Lo que para muchos vecinos de pueblo suena completamente normal —un perro alerta guardando el jardín— ha desembocado en un conflicto judicial en Bondeval, una localidad del este de Francia. Una pareja propietaria de un pastor alemán recibió una multa de 135 euros por parte de la policía tras las reiteradas quejas de su vecino sobre los ladridos fuertes y prolongados del animal.

De disputa vecinal a expediente oficial

En los municipios rurales, los animales y los ruidos propios del entorno forman parte del paisaje cotidiano. Sin embargo, es precisamente en esos lugares donde surgen con más frecuencia las tensiones relacionadas con el ruido de perros, gallos o caballos. En Bondeval, fue el pastor alemán de una pareja el que sembró la discordia en la calle.

Según el vecino denunciante, el perro ladraba con tanta frecuencia e intensidad que la convivencia normal se volvía insoportable. Decidió acudir a la policía, que se personó en el lugar para evaluar la situación. Ese único paso transformó una disputa enquistada junto al seto en un procedimiento oficial con todas las consecuencias.

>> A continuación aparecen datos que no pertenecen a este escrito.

(* ===== verification/Alloc.v ===== *)
(** * Allocation

    [malloc_internal], [finish_construction] and [release_unconstructed] of
    src/src/GCManager.cpp, over an aligned [operator new] given by its
    documented contract. *)

From S2P Require Import Prelude Words Memory OrdMap Chunk Manager Heap Scanner Mark.
From S2P Require Import Finalize WeakRefs Sweep Threads Collect CollectSpec.

(** [::operator new(size, align_val_t(alignment))]: [None] is [bad_alloc]. What
    it returns is aligned, in the lower half of the address space, and apart
    from every block still outstanding. *)
Class Allocator := {
  new_address : World → Z → Z → option Z;
  new_address_pos w n a p : new_address w n a = Some p → 0 < p;
  new_address_aligned w n a p : 0 < a → new_address w n a = Some p → (a | p);
  new_address_low w n a p : new_address w n a = Some p → p + n <= 2 ^ 63;
  new_address_fresh w n a p q m b : new_address w n a = Some p → blocks w !! q = Some (m, b) →
    p ≠ q ∧ (p + n <= q ∨ q + m <= p);
}.

Section Alloc.
Context {ASAN : AsanRuntime} {ALLOC : Allocator}.
Context (dtor : DestructorFn → Z → proc unit) (me : thread_id) (env : CollectEnv).

Definition operator_new (size alignment : Z) : M World Z := λ w,
  match new_address w size alignment with
  | Some p => Ret p (set_blocks <[p := (size, alignment)]> w)
  | None => Throw bad_alloc w
  end.

(** [raw = operator new] with one collection before the second attempt. *)
Definition operator_new_retry (size alignment : Z) : proc Z :=
  bind_result (atomic (operator_new size alignment)) (λ r,
    match r with
    | Ok raw => mret raw
    | Raise bad_alloc => collect dtor me env;; atomic (operator_new size alignment)
    | Raise e => raise e
    end).
(** *** Sequences of elements *)

Definition slots (first : Z) (n : nat) : list Z := slot first <$> seq 0 n.

Definition root_places (first : Z) (n : nat) : Prop := ∀ i, (i < n)%nat → root_place (slot first i).

Lemma slot_S first i : slot (first + sizeof_gc_root) i = slot first (S i).
Proof. unfold slot, sizeof_gc_root. lia. Qed.

Lemma slot_0 first : slot first 0 = first.
Proof. unfold slot. lia. Qed.

Lemma slot_add first i j : slot (slot first i) j = slot first (i + j).
Proof. unfold slot. lia. Qed.

Lemma slots_cons first n : slots first (S n) = first :: slots (first + sizeof_gc_root) n.
Proof.
  unfold slots. rewrite <-cons_seq, <-fmap_S_seq. csimpl. rewrite slot_0. f_equal.
  rewrite <-list_fmap_compose. apply list_fmap_ext. intros i j _. simpl. by rewrite slot_S.
Qed.

Lemma slots_snoc first n : slots first (S n) = slots first n ++ [slot first n].
Proof. unfold slots. by rewrite seq_S, fmap_app. Qed.

Lemma slots_app first n m : slots first (n + m) = slots first n ++ slots (slot first n) m.
Proof.
  induction m as [|m IH]; [by rewrite Nat.add_0_r, app_nil_r|].
  replace (n + S m)%nat with (S (n + m)) by lia. by rewrite !slots_snoc, IH, slot_add, app_assoc.
Qed.

Lemma root_places_tail first n : root_places first (S n) → root_places (first + sizeof_gc_root) n.
Proof. intros H i Hi. rewrite slot_S. apply H. lia. Qed.

Lemma destroy_slots_runs n first w rs :
  root_places first n → may_run me w = true → root_ranges w ≡ₚ (root_range <$> slots first n) ++ rs →
  runs (destroy_slots me env first n) (λ r w', r = Ok tt ∧ effect 0 0 w w' ∧ root_ranges w' ≡ₚ rs) w.
Proof.
  revert first w. induction n as [|n IH]; intros first w Hp Hrun Hrs; cbn [destroy_slots].
  { split_and!; [done|apply effect_refl|done]. }
  rewrite slots_cons in Hrs. csimpl in Hrs. apply runs_bind. eapply runs_mono; [|apply gc_root_destroy_runs; [|done|exact Hrs]].
  2:{ rewrite <-(slot_0 first). apply Hp. lia. }
  intros r w1 (-> & He & Hr). eapply runs_mono; [|apply IH; [by apply root_places_tail| |exact Hr]].
  - intros r' w2 (-> & He' & Hr'). split_and!; [done|by eapply effect_trans|done].
  - by eapply effect_may_run.
Qed.
(** The pointers in [n] slots. *)
Definition words (w : World) (first : Z) (n : nat) : list Z := load_word (mem w) <$> slots first n.

Lemma words_change keep w w' first n :
  change keep w w' → (∀ i, (i < n)%nat → keep (slot first i)) → words w' first n = words w first n.
Proof.
  intros Hc Hd. apply list_fmap_ext. intros i a Ha. apply list_lookup_fmap_Some in Ha as (j & -> & Hj).
  apply lookup_seq in Hj as [-> Hj]. apply (ch_mem _ _ _ Hc), Hd. lia.
Qed.

Lemma words_snoc w first n : words w first (S n) = words w first n ++ [load_word (mem w) (slot first n)].
Proof. unfold words. by rewrite slots_snoc, fmap_app. Qed.

Lemma words_app w first n m : words w first (n + m) = words w first n ++ words w (slot first n) m.
Proof. unfold words. by rewrite slots_app, fmap_app. Qed.

Lemma words_length w first n : length (words w first n) = n.
Proof. unfold words, slots. by rewrite !length_fmap, length_seq. Qed.

(** Element [i] is constructed with [f i], from any world the construction of
    the others leads to. *)
Definition constructs (construct : nat → Z → proc unit) (first : Z) (n : nat) (f : nat → Z) (w0 : World) : Prop :=
  ∀ i w, (i < n)%nat → may_run me w = true → effect first (slot first n) w0 w →
    runs (construct i (slot first i)) (λ r w', effect (slot first i) (slot first (S i)) w w' ∧
      match r with
      | Ok _ => load_word (mem w') (slot first i) = f i ∧
          root_ranges w' ≡ₚ root_range (slot first i) :: root_ranges w
      | Raise e => e = bad_alloc ∧ may_fail w ∧ root_ranges w' = root_ranges w
      end) w.

Lemma slot_succ first i : slot first (S i) = slot first i + word_size.
Proof. unfold slot, sizeof_gc_root, word_size. lia. Qed.

Section Construct.
Context (construct : nat → Z → proc unit) (first : Z) (n : nat) (f : nat → Z) (w0 : World).
Context (Hplaces : root_places first n) (Hrun : may_run me w0 = true) (Hc : constructs construct first n f w0).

Con un solo atestado policial, un irritado cruce de palabras entre vecinos se convirtió en un expediente con repercusiones legales y económicas.

Tras la inspección, los agentes redactaron un acta. A partir de ese documento, la pareja recibió de inmediato una sanción estándar de 135 euros, que es la cantidad habitual para este tipo de infracciones en esa categoría.

¿Cuándo son los ladridos legalmente "excesivos"?

No está prohibido ladrar, pero sí causar molestias

La legislación francesa —comparable a la normativa española sobre contaminación acústica— no prohíbe que un perro ladre. El problema surge cuando ese ruido alcanza lo que los juristas denominan "molestia anormal de vecindad".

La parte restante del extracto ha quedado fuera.